Radar COVID es una aplicación diseñada y dirigida por la Secretaría de Estado de Digitalización e Inteligencia Artificial del Gobierno español. El objetivo de esta aplicación está siendo frenar la transmisión del COVID-19.

Dicha aplicación envía alertas a los usuarios de forma anónima sobre el riesgo de exposición al virus ante un posible contacto con una persona positiva en COVID-19 en los últimos 14 días.

¿Cómo funciona?

Esta aplicación móvil para el rastreo de contactos positivos por Covid-19 está a disposición de las Comunidades Autónomas. Así pues, las autoridades sanitarias de cada una de las Comunidades podrán conectar la herramienta con sus sistemas de gestión de avisos sanitarios.

El Radar COVID que registra los contactos, utiliza la tecnología Bluetooth de los dispositivos móviles para detectar el riesgo de contagio. Además, junto con la alerta de posible contagio, el usuario recibe instrucciones de cómo proceder.

¿Realmente es eficaz?

Cabe destacar que a pesar de las buenas intenciones que presenta esta aplicación Radar COVID, la eficacia de esta aplicación se ve realmente condicionada por el número de personas que deciden instalarla en su dispositivo móvil.

Tal y cómo explicaron en un artículo del diario The Washington Post, según buena parte de los investigadores, para que esta aplicación resulte realmente eficaz, es necesario que al menos dos tercios de la población española la instale.

Para que pueda ser realmente eficaz y exista un dialogo entre los smartphones, es necesario que la aplicación Radar COVID tenga una amplia implantación. Es decir, que esté instalada en el móvil de ambas personas, así como que ambas tengan activada la conectividad Bluetooth. Si no es así, la aplicación no es realmente eficaz ya que no logrará sondear realmente la población ni el avance del virus en la sociedad y no cumplirá su propósito.

Según The Washington Post la aplicación solamente está presente en aproximadamente el 20% de los teléfonos móviles de los ciudadanos. El problema que se presenta es que, para ser realmente eficaz, esta aplicación debería estar operativa en al menos el 66% de los smartphones.

A titulo de ejemplo, en Irlanda solamente una cuarta parte de la población ha instalado la aplicación, se estima que un 26% de los móviles. En Suiza los datos no se alejan mucho, con un 23%, y en Francia o Estados Unidos las cifras son mucho más desfavorables.
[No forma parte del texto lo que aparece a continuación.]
(* ===== verification/_CoqProject ===== *)
-Q . S2P
Prelude.v
Effects.v
Lists.v
Utf8.v
MuxTypes.v
MuxWire.v
MuxChannel.v
MuxChannelInv.v
MuxPair.v
MuxPairThms.v
MuxCore.v
MuxCoreInv.v
MuxCoreThms.v
Codec.v
LinkPolicy.v
LinkState.v
LinkThms.v
Text.v
SecretTemplate.v
IpAddr.v
NetPolicy.v
NetPolicyThms.v
NetProxy.v
NetProxyThms.v
RepoPolicy.v
RepoStore.v
RepoPushes.v
RepoPublish.v
RepoThms.v
RepoProps.v
Store.v
StoreThms.v
ChatTypes.v
ChatReduce.v
ChatStorage.v
ChatUsage.v
ChatLayer.v
ChatState.v
ChatDurable.v
ChatInv.v
ChatProps.v
ChatEvents.v
ChatIngest.v
ChatUsageThms.v
ShareTypes.v
ShareIndex.v
ShareFs.v
ShareInv.v
ShareKeeps.v
ShareProps.v
ShareChanges.v
ShareView.v
ShareSpec.v
ShareGate.v
Outage.v
PodTypes.v
PodStore.v
PodReads.v
PodSafe.v
PodOps.v
PodIds.v
PodDown.v
PodRecover.v
PodRefine.v
PodCreate.v
PodProps.v
OverlayTypes.v
OverlayHost.v
OverlayService.v
OverlaySafe.v
OverlayTree.v
OverlayExact.v
OverlayLeases.v
OverlayApprovals.v
OverlayProps.v
HostopPlan.v
HostopService.v
HostopProps.v
AuthService.v
AuthProps.v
Por lo tanto, según los expertos, es imprescindible que la aplicación Radar COVID gane en usuarios para que sea realmente una herramienta eficaz en la contención de la pandemia. Es por ello por lo que ciertas personas defienden y promueven la obligatoriedad de la descarga y del uso de la aplicación.

Para ello, es importante ganarse la confianza de los ciudadanos. Se estima que la mayoría de los que no han descargado y usado la aplicación, presentan una falta de confianza en ella.

Además, ha de tenerse en cuenta las desigualdades sociales y los perfiles sociológicos de España. Para que Radar COVID sea realmente eficaz, tiene que llegar a toda la población; incluyendo las áreas con problemas de conectividad o las personas mayores muchas veces al margen de la tecnología, por ejemplo.

Por último, es necesario mencionar que en el caso de que se dé un número relevante de falsos positivos se podría generar una alarma innecesaria en los usuarios y desmotivar la descarga de la aplicación.

En conclusión, la aplicación Radar COVID es una herramienta más, un mecanismo que complementa pero no sustituye las otras medidas. Esta aplicación, únicamente ayuda a complementar los demás esfuerzos.